Oleh karena itu semua pihak terutama pemerintah yang mempunyai otoritas harus sungguh-sungguh dalam melakukan pemberantasan terhadap terorisme jika tidak maka pertumbuhan ekonomi sebagaimana yang selalu digalakkan pemerintah dapat dipastikan tidak akan tercapai.
Sebelum terjadi teror di Kampung Melayu ada peristiwa lainnya yang perlu kita cermati yakni pengeboman di Manchester pada saat konser artis Ariana Grande yang memakan cukup banyak korban jiwa, begitu juga yang terjadi di Filipina di sana kota Malawi diserang oleh sekelompok ISIS.
Ketika hal ini terjadi saya sudah mengingatkan dalam twitter saya bahwa dua hal ini harus betul-betul diwaspadai oleh pemerintah karena jika tidak diwaspadai dan dicermati maka hal ini bisa terjadi juga di Indonesia. Tidak berselang lama satu hari setelah saya ingatkan hal itu, kemudian terjadi pengeboman di Kampung Melayu. Perlu kita ketahui bahwa setiap terjadi aksi terorisme maka sudah barang pasti aparat keamanan "kecolongan" atau tidak berhasil mengidentifikasi dengan baik gerakan para teroris. Seharusnya hal ini tidak meski terjadi mengingat telah ada gejala global serangan teroris di Manchester dan di Filipinan terlebih lagi Polri menyatakan bahwa serangan di Kampung Melayu berkaitan dengan serangan yang terjadi di Manchester dan Filipina, tentu hal ini sangat kita sesalkan mengapa pihak aparat keamanan kembali "kecolongan".

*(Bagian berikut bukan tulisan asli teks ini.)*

(** * Zketech battery-tester controller: frame codec, session state machine,
      command layer and safety watcher

    A shallow embedding of [zketech.py] and of the [SafetyWatcher] class and
    the two polling loops of [cmd_control.py], followed by the properties of
    the specification that were checked against it and by further
    properties of the program.

    Conventions of the embedding:
    - Python [int] is [Z]; [//] and [%] by a positive constant are [Z.div]
      and [Z.modulo] (both floor); [^] is [Z.lxor].
    - Python [float] is the kernel's binary64 [float], so that the scaling and
      truncation steps compute exactly what CPython computes.
    - [bytes] is [list byte]; indexing a [bytes] object yields an [int].
    - An exception is an outcome [Raise e]; the attributes of the [Zketech]
      object, the serial port it inherits from and the module logger are
      threaded through a state monad [M] that keeps the state reached when an
      exception escapes.
    - A log line is recorded with its level and the fixed part of its text
      (the interpolated values are dropped). *)

From Stdlib Require Import ZArith QArith Qabs Floats Strings.Byte Lia.
From stdpp Require Import base list strings.

#[local] Open Scope Z_scope.

(** ** Outcomes *)

Inductive exn : Set :=
| TypeError
| ValueError
| IndexError
| OverflowError
| ZeroDivisionError
| AttributeError
| NotImplementedError
| StructError          (* struct.error *)
| PortNotOpenError.    (* serial.PortNotOpenError *)

Inductive res (A : Type) : Type :=
| Ret (a : A)
| Raise (e : exn).
Arguments Ret {A} a.
Arguments Raise {A} e.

Melihat terjadinya pengeboman di Kampung Melayu, Presiden Jokowi menyatakan dengan tegas bahwa RUU Anti Terorisme harus dengan segera diselesaikan, hal senada juga disampaikan oleh Menko Polhukam Jenderal TNI (Purn) Wiranto dan Kapolri Jenderal Pol. Pol Tito Karnavian. Menurut Kapolri ada beberapa aspek yang penting untuk bisa mencegah terjadinya aksi teror yakni memperkuat peran polisi dalam upaya pencegahan. Selain itu yang juga perlu diperhatikan menurut Kapolri ialah yang terkait dengan rehabilitasi/penanggulangan. RUU Anti Terorisme kiranya memang penting untuk segera disahkan dan memberikan penguatan kepada kepolisian untuk dapat mengambil tindakan pencegahan sebelum aksi teror terjadi mengingat UU Anti Terorisme saat ini masih cukup lemah dalam melakukan pencegahan terhadap aksi terorisme.

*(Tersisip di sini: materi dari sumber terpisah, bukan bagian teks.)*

(** * Plant-health classification: heuristic scorer, decision unit, recommendations

    A shallow embedding of the algorithmic core of the repository:

    - [test_new_crops_model]  embeds [src/test_new_crops_model.py]
      (feature extraction, crop adjustment table, heuristic scorer);
    - [api_predict]           embeds [src/api/predict.py]
      (preprocessing, recommendations, the serverless POST handler);
    - [create_ml_api]         embeds [src/create_ml_api.py]
      (the same pipeline behind the Flask route).

    Numbers.  Python floats are idealised as exact rationals ([Q]); decimal
    constants of the source are the same decimals here.  Comparisons are the
    boolean tests of the source.  [np.sqrt] has no rational counterpart and is
    a parameter of the feature extractor.  The draw of [np.random.normal] is an
    explicit argument of the scorer.  The confidence is the one place where an
    integer is read off a product: there the arithmetic is that of
    [numpy.float32], the type of a Keras output ([F32]).

    Strings.  Python [str] values are [string]s; [lower] folds the ASCII
    letters.  A value that may be [None] is an [option].

    Exceptions.  Code that can raise returns a [result]; a raised exception
    carries its class name and its message ([str(e)]).

    Responses.  A response is its status line and its JSON body.  The
    dictionary a service answers with goes through the JSON encoder
    ([json_dumps]), which accepts the built-in types only.  Printing is not
    represented. *)

From Stdlib Require Import QArith Qround Qabs Lqa ZArith Lia.
From Stdlib Require Import String Ascii List Bool.
Import ListNotations.

Open Scope Q_scope.

(** ** Python numbers *)

Module Py.

(** [a < b] on floats. *)
Definition ltb (a b : Q) : bool :=
  match a ?= b with
  | Lt => true
  | _ => false
  end.

(** [a > b] on floats. *)
Definition gtb (a b : Q) : bool := ltb b a.

(** The builtin [max(a, b)]: the first argument is kept unless the second
    is strictly greater. *)
Definition max (a b : Q) : Q := if gtb b a then b else a.

(** The builtin [min(a, b)]: the first argument is kept unless the second
    is strictly smaller. *)
Definition min (a b : Q) : Q := if ltb b a then b else a.

(** [int(x)]: truncation toward zero. *)
Definition int (x : Q) : Z := Z.quot (Qnum x) (Zpos (Qden x)).

(** [round(x)]: nearest integer, ties to the even one. *)
Definition round (x : Q) : Z :=
  let f := Qfloor x in
  let r := (x - inject_Z f)%Q in
  match (r ?= 1 # 2)%Q with
  | Lt => f
  | Gt => (f + 1)%Z
  | Eq => if Z.even f then f else (f + 1)%Z
  end.

(** [abs(x)]. *)
Definition abs (x : Q) : Q := Qabs x.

Dalam UU Anti Terorisme saat ini jika seseorang melakukan pelatihan militer di gunung atau di tempat mana pun itu tidak bisa dihukum meskipun kepolisian sudah mengetahui bahwa tindakan itu bertujuan sebagai latihan persiapan untuk melancarkan aksi terorisme. Begitu juga jika para simpatisan ISIS yang berhasil dicegah untuk tidak berangkat ke Suriah dalam rangka bergabung ke ISIS juga tidak dapat dihukum padahal hal ini sudah nyata-nyata mau melakukan aksi terorisme. Hal lain misalnya berkaitan dengan organisasi masyarakat, ada beberapa organisasi masyarakat yang sudah diduga kuat bagian dari aksi terorisme akan tetapi jika ada yang bergabung ke dalam organisasi tersebut tidak dapat diproses hukum apalagi sampai dikenakan sanksi pidana karena UU Anti Terorisme yang ada saat ini tidak membolehkan hal dimaksud. Tentu hal ini cukup menyulitkan aparat keamanan dalam mencegah terjadinya terorisme.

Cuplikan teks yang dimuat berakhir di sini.